_DATASET RECORDS:_
(* ===== verification/Loaders.v ===== *)
(** * Loaders: how [CNGFlowApp] fills [this.pumps] ([src/public/app.js])

    - [loadSampleData] (lines 243-466) replaces the pumps by twelve
      sample objects, each dated relative to [Date.now()].
    - [loadKnownCNGStations] (lines 174-229) loads three curated stations
      and then calls [loadSampleData], which replaces them.
    - [loadRealCNGStations] (lines 83-162) maps the elements of an
      Overpass answer with [formatAddress] (lines 164-172).
    - [addPumpMarkers] (lines 481-508) and [updateDistances] (lines
      1121-1145) are called by the loaders.
    - [extractBrand] (lines 231-241), which no code calls.
    The haversine [calculateDistance] is a parameter of the section
    ([Distance] defines it).  The Overpass request is an input: its
    failure or its decoded elements. *)

From stdpp Require Import base gmap strings list sorting.
From Stdlib Require Import String.
From S2P Require Import Prelude Clock JsString Station SmartQueue Store.

Local Open Scope string_scope.
Import SmartQueue.

Module Loaders.

(** ** The sample data of [loadSampleData] *)

(** [pump_001]: [Indian Oil - Sector 18]. *)
Definition pump_001 (now_ms : Z) : Pump :=
  {| pid := "pump_001"; name := "Indian Oil - Sector 18";
     location := (28.5672, 77.3256); address := "Sector 18, Noida, UP";
     brand := "Indian Oil"; queueStatus := Green; queueLength := Some 3;
     lastUpdated := Some (now_ms - 15 * 60000)%Z; distance := Some 2.5;
     avgQueueByHour := Some [0; 0; 0; 0; 2; 5; 8; 12; 15; 10; 8; 12; 18; 15; 12; 10; 8; 15; 20; 18; 12; 8; 5; 2];
     trafficDensity := Some Low; predictedQueue := None; predictionConfidence := None |}.

(** [pump_002]: [Bharat Petroleum - DLF Phase 2]. *)
Definition pump_002 (now_ms : Z) : Pump :=
  {| pid := "pump_002"; name := "Bharat Petroleum - DLF Phase 2";
     location := (28.4912, 77.0895); address := "DLF Phase 2, Gurgaon, Haryana";
     brand := "Bharat Petroleum"; queueStatus := Yellow; queueLength := Some 12;
     lastUpdated := Some (now_ms - 30 * 60000)%Z; distance := Some 5.1;
     avgQueueByHour := Some [2; 1; 1; 1; 3; 8; 15; 20; 25; 18; 15; 18; 22; 20; 18; 15; 12; 18; 25; 22; 15; 10; 5; 3];
     trafficDensity := Some Medium; predictedQueue := None; predictionConfidence := None |}.
(* ===== verification/Api.v ===== *)
(** * Api: the [ApiService] of [src/src/services/api.js]

    A REST client with an authentication token and a Socket.IO
    connection.  The singleton is built when the script loads (line
    211); neither [app.js] calls it.
    - The JSON the server sends is [Json]; a property read [v.k] gives
      [undefined] ([Undef]), a value, or a [TypeError] when [v] is
      [null] or [undefined] ([member]).  Numbers are integers.
    - [request(endpoint, options)] (lines 12-41) builds the request
      ([build_request]: the headers are a JavaScript object, an ordered
      list of keys with [obj_set] and object spread), passes it to the
      server (a function from the request to the response, standing for
      [fetch]) and returns the data or throws ([request_result]).
    - [setAuthToken], [clearAuthToken] (44-53) and the [authToken] key
      of [localStorage]; [register], [login] (56-80) and [logout]
      (82-85) as [Outcome]s; the page reload as [reload] (the
      constructor, lines 6-9, reading the stored token back).
    - [connectWebSocket] (158-186): the Socket.IO script is appended and
      [this.socket] is only set by its [onload]; the load is a separate
      event [ScriptLoad].  [disconnectWebSocket] (188-193).
    - [getPumps] (88-97): its query parameters.  The other endpoints
      only call [request] and change nothing ([Call]).
    Claims C12, C33-C37 and C39: [Bearer null] after [setAuthToken(null)]
    and a reload, the headers of a request, login on success and on
    rejection, logout when the request fails, the storage following the
    token, and the sockets of [connectWebSocket]; the
    lemma [reload_keeps_request] carries requests across a reload and
    [websocket_double_connect_leak] is the trace that leaks a socket.
    [API_BASE_URL] (line 3) is a section variable: [process.env] is
    provided by a bundler, not by the browser. *)

From Stdlib Require Import String.
From S2P Require Import Prelude JsString.

Local Open Scope string_scope.
Local Set Warnings "-register-all".

Module Api.

(** ** JSON values *)

Inductive Json : Type :=
| JNull
| JBool (b : bool)
| JNumber (z : Z)
| JString (s : string)
| JArray (items : list Json)
| JObject (fields : list (string * Json)).

(** The result of a property read: [undefined] or a value. *)
Inductive JsVal : Type := Undef | Val (v : Json).

Definition truthy_json (v : Json) : bool :=
  match v with
  | JNull => false
  | JBool b => b
  | JNumber z => negb (Z.eqb z 0)
  | JString s => truthy s
  | JArray _ | JObject _ => true
  end.

Definition truthy_val (v : JsVal) : bool :=
  match v with Undef => false | Val j => truthy_json j end.

(** [String(v)]; an array joins its items with commas, [null] items
    as the empty string. *)
Fixpoint js_to_string (v : Json) : string :=
  match v with
  | JNull => "null"
  | JBool b => if b then "true" else "false"
  | JNumber z => string_of_Z z
  | JString s => s
  | JArray items =>
      join "," (map (fun x => match x with JNull => EmptyString | _ => js_to_string x end) items)
  | JObject _ => "[object Object]"
  end.

(** The value of key [k] of an object: [JSON.parse] keeps the last of
    duplicate keys. *)
Fixpoint assoc_last {A} (k : string) (l : list (string * A)) : option A :=
  match l with
  | [] => None
  | (k', v) :: rest =>
      match assoc_last k rest with
      | Some w => Some w
      | None => if String.eqb k' k then Some v else None
      end
  end.

(** [o.k]: [None] is the [TypeError] of a read on [null] or
    [undefined]. *)
Definition member (o : JsVal) (k : string) : option JsVal :=
  match o with
  | Undef | Val JNull => None
  | Val (JObject fs) => Some (match assoc_last k fs with Some v => Val v | None => Undef end)
  | Val _ => Some Undef
  end.

(** ** Objects of strings (the headers) *)

Definition Obj : Type := list (string * string).

(** [o[k] = v]: an existing key keeps its place. *)
Definition obj_set (o : Obj) (k v : string) : Obj :=
  if existsb (fun kv => String.eqb (fst kv) k) o
  then map (fun kv => if String.eqb (fst kv) k then (k, v) else kv) o
  else app o [(k, v)].

(** [{...dst, ...src}]. *)
Definition spread (dst src : Obj) : Obj :=
  fold_left (fun o kv => obj_set o (fst kv) (snd kv)) src dst.

Fixpoint obj_get (o : Obj) (k : string) : option string :=
  match o with
  | [] => None
  | (k', v) :: rest => if String.eqb k' k then Some v else obj_get rest k
  end.

(** ** Requests *)

Record Options : Type := mkOptions {
  o_method : option string;
  o_body : option string;
  o_headers : option Obj
}.

Record Request : Type := mkRequest {
  r_url : string;
  r_method : option string;
  r_body : option string;
  r_headers : Obj
}.

(** What [fetch] and [response.json()] give: a rejection, or a response
    with its [ok] flag and its body ([None] when it is not JSON). *)
Inductive Response : Type :=
| FetchRejected (message : string)
| Reply (ok : bool) (body : option Json).

Inductive Result : Type :=
| ROk (data : Json)
| RThrow (message : string).

(** The request [request(endpoint, options)] sends with the token
    [tok]. *)
Definition build_request (base : string) (tok : Json) (endpoint : string) (o : Options) : Request :=
  let h0 := spread [("Content-Type", "application/json")] (match o_headers o with Some h => h | None => [] end) in
  let h := if truthy_json tok then obj_set h0 "Authorization" ("Bearer " ++ js_to_string tok) else h0 in
  mkRequest (base ++ endpoint) (o_method o) (o_body o) h.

_TASK DETAILS:_
Repeat all the data, every line exactly.

_SOLUTION TO THIS TASK:_
(* ===== verification/Loaders.v ===== *)
(** * Loaders: how [CNGFlowApp] fills [this.pumps] ([src/public/app.js])

    - [loadSampleData] (lines 243-466) replaces the pumps by twelve
      sample objects, each dated relative to [Date.now()].
    - [loadKnownCNGStations] (lines 174-229) loads three curated stations
      and then calls [loadSampleData], which replaces them.
    - [loadRealCNGStations] (lines 83-162) maps the elements of an
      Overpass answer with [formatAddress] (lines 164-172).
    - [addPumpMarkers] (lines 481-508) and [updateDistances] (lines
      1121-1145) are called by the loaders.
    - [extractBrand] (lines 231-241), which no code calls.
    The haversine [calculateDistance] is a parameter of the section
    ([Distance] defines it).  The Overpass request is an input: its
    failure or its decoded elements. *)

From stdpp Require Import base gmap strings list sorting.
From Stdlib Require Import String.
From S2P Require Import Prelude Clock JsString Station SmartQueue Store.

Local Open Scope string_scope.
Import SmartQueue.

Module Loaders.

(** ** The sample data of [loadSampleData] *)

(** [pump_001]: [Indian Oil - Sector 18]. *)
Definition pump_001 (now_ms : Z) : Pump :=
  {| pid := "pump_001"; name := "Indian Oil - Sector 18";
     location := (28.5672, 77.3256); address := "Sector 18, Noida, UP";
     brand := "Indian Oil"; queueStatus := Green; queueLength := Some 3;
     lastUpdated := Some (now_ms - 15 * 60000)%Z; distance := Some 2.5;
     avgQueueByHour := Some [0; 0; 0; 0; 2; 5; 8; 12; 15; 10; 8; 12; 18; 15; 12; 10; 8; 15; 20; 18; 12; 8; 5; 2];
     trafficDensity := Some Low; predictedQueue := None; predictionConfidence := None |}.

(** [pump_002]: [Bharat Petroleum - DLF Phase 2]. *)
Definition pump_002 (now_ms : Z) : Pump :=
  {| pid := "pump_002"; name := "Bharat Petroleum - DLF Phase 2";
     location := (28.4912, 77.0895); address := "DLF Phase 2, Gurgaon, Haryana";
     brand := "Bharat Petroleum"; queueStatus := Yellow; queueLength := Some 12;
     lastUpdated := Some (now_ms - 30 * 60000)%Z; distance := Some 5.1;
     avgQueueByHour := Some [2; 1; 1; 1; 3; 8; 15; 20; 25; 18; 15; 18; 22; 20; 18; 15; 12; 18; 25; 22; 15; 10; 5; 3];
     trafficDensity := Some Medium; predictedQueue := None; predictionConfidence := None |}.
(* ===== verification/Api.v ===== *)
(** * Api: the [ApiService] of [src/src/services/api.js]

    A REST client with an authentication token and a Socket.IO
    connection.  The singleton is built when the script loads (line
    211); neither [app.js] calls it.
    - The JSON the server sends is [Json]; a property read [v.k] gives
      [undefined] ([Undef]), a value, or a [TypeError] when [v] is
      [null] or [undefined] ([member]).  Numbers are integers.
    - [request(endpoint, options)] (lines 12-41) builds the request
      ([build_request]: the headers are a JavaScript object, an ordered
      list of keys with [obj_set] and object spread), passes it to the
      server (a function from the request to the response, standing for
      [fetch]) and returns the data or throws ([request_result]).
    - [setAuthToken], [clearAuthToken] (44-53) and the [authToken] key
      of [localStorage]; [register], [login] (56-80) and [logout]
      (82-85) as [Outcome]s; the page reload as [reload] (the
      constructor, lines 6-9, reading the stored token back).
    - [connectWebSocket] (158-186): the Socket.IO script is appended and
      [this.socket] is only set by its [onload]; the load is a separate
      event [ScriptLoad].  [disconnectWebSocket] (188-193).
    - [getPumps] (88-97): its query parameters.  The other endpoints
      only call [request] and change nothing ([Call]).
    Claims C12, C33-C37 and C39: [Bearer null] after [setAuthToken(null)]
    and a reload, the headers of a request, login on success and on
    rejection, logout when the request fails, the storage following the
    token, and the sockets of [connectWebSocket]; the
    lemma [reload_keeps_request] carries requests across a reload and
    [websocket_double_connect_leak] is the trace that leaks a socket.
    [API_BASE_URL] (line 3) is a section variable: [process.env] is
    provided by a bundler, not by the browser. *)

From Stdlib Require Import String.
From S2P Require Import Prelude JsString.

Local Open Scope string_scope.
Local Set Warnings "-register-all".

Module Api.

(** ** JSON values *)

Inductive Json : Type :=
| JNull
| JBool (b : bool)
| JNumber (z : Z)
| JString (s : string)
| JArray (items : list Json)
| JObject (fields : list (string * Json)).

(** The result of a property read: [undefined] or a value. *)
Inductive JsVal : Type := Undef | Val (v : Json).

Definition truthy_json (v : Json) : bool :=
  match v with
  | JNull => false
  | JBool b => b
  | JNumber z => negb (Z.eqb z 0)
  | JString s => truthy s
  | JArray _ | JObject _ => true
  end.

Definition truthy_val (v : JsVal) : bool :=
  match v with Undef => false | Val j => truthy_json j end.

(** [String(v)]; an array joins its items with commas, [null] items
    as the empty string. *)
Fixpoint js_to_string (v : Json) : string :=
  match v with
  | JNull => "null"
  | JBool b => if b then "true" else "false"
  | JNumber z => string_of_Z z
  | JString s => s
  | JArray items =>
      join "," (map (fun x => match x with JNull => EmptyString | _ => js_to_string x end) items)
  | JObject _ => "[object Object]"
  end.

(** The value of key [k] of an object: [JSON.parse] keeps the last of
    duplicate keys. *)
Fixpoint assoc_last {A} (k : string) (l : list (string * A)) : option A :=
  match l with
  | [] => None
  | (k', v) :: rest =>
      match assoc_last k rest with
      | Some w => Some w
      | None => if String.eqb k' k then Some v else None
      end
  end.

(** [o.k]: [None] is the [TypeError] of a read on [null] or
    [undefined]. *)
Definition member (o : JsVal) (k : string) : option JsVal :=
  match o with
  | Undef | Val JNull => None
  | Val (JObject fs) => Some (match assoc_last k fs with Some v => Val v | None => Undef end)
  | Val _ => Some Undef
  end.

(** ** Objects of strings (the headers) *)

Definition Obj : Type := list (string * string).

(** [o[k] = v]: an existing key keeps its place. *)
Definition obj_set (o : Obj) (k v : string) : Obj :=
  if existsb (fun kv => String.eqb (fst kv) k) o
  then map (fun kv => if String.eqb (fst kv) k then (k, v) else kv) o
  else app o [(k, v)].

(** [{...dst, ...src}]. *)
Definition spread (dst src : Obj) : Obj :=
  fold_left (fun o kv => obj_set o (fst kv) (snd kv)) src dst.

Fixpoint obj_get (o : Obj) (k : string) : option string :=
  match o with
  | [] => None
  | (k', v) :: rest => if String.eqb k' k then Some v else obj_get rest k
  end.

(** ** Requests *)

Record Options : Type := mkOptions {
  o_method : option string;
  o_body : option string;
  o_headers : option Obj
}.

Record Request : Type := mkRequest {
  r_url : string;
  r_method : option string;
  r_body : option string;
  r_headers : Obj
}.

(** What [fetch] and [response.json()] give: a rejection, or a response
    with its [ok] flag and its body ([None] when it is not JSON). *)
Inductive Response : Type :=
| FetchRejected (message : string)
| Reply (ok : bool) (body : option Json).

Inductive Result : Type :=
| ROk (data : Json)
| RThrow (message : string).

(** The request [request(endpoint, options)] sends with the token
    [tok]. *)
Definition build_request (base : string) (tok : Json) (endpoint : string) (o : Options) : Request :=
  let h0 := spread [("Content-Type", "application/json")] (match o_headers o with Some h => h | None => [] end) in
  let h := if truthy_json tok then obj_set h0 "Authorization" ("Bearer " ++ js_to_string tok) else h0 in
  mkRequest (base ++ endpoint) (o_method o) (o_body o) h.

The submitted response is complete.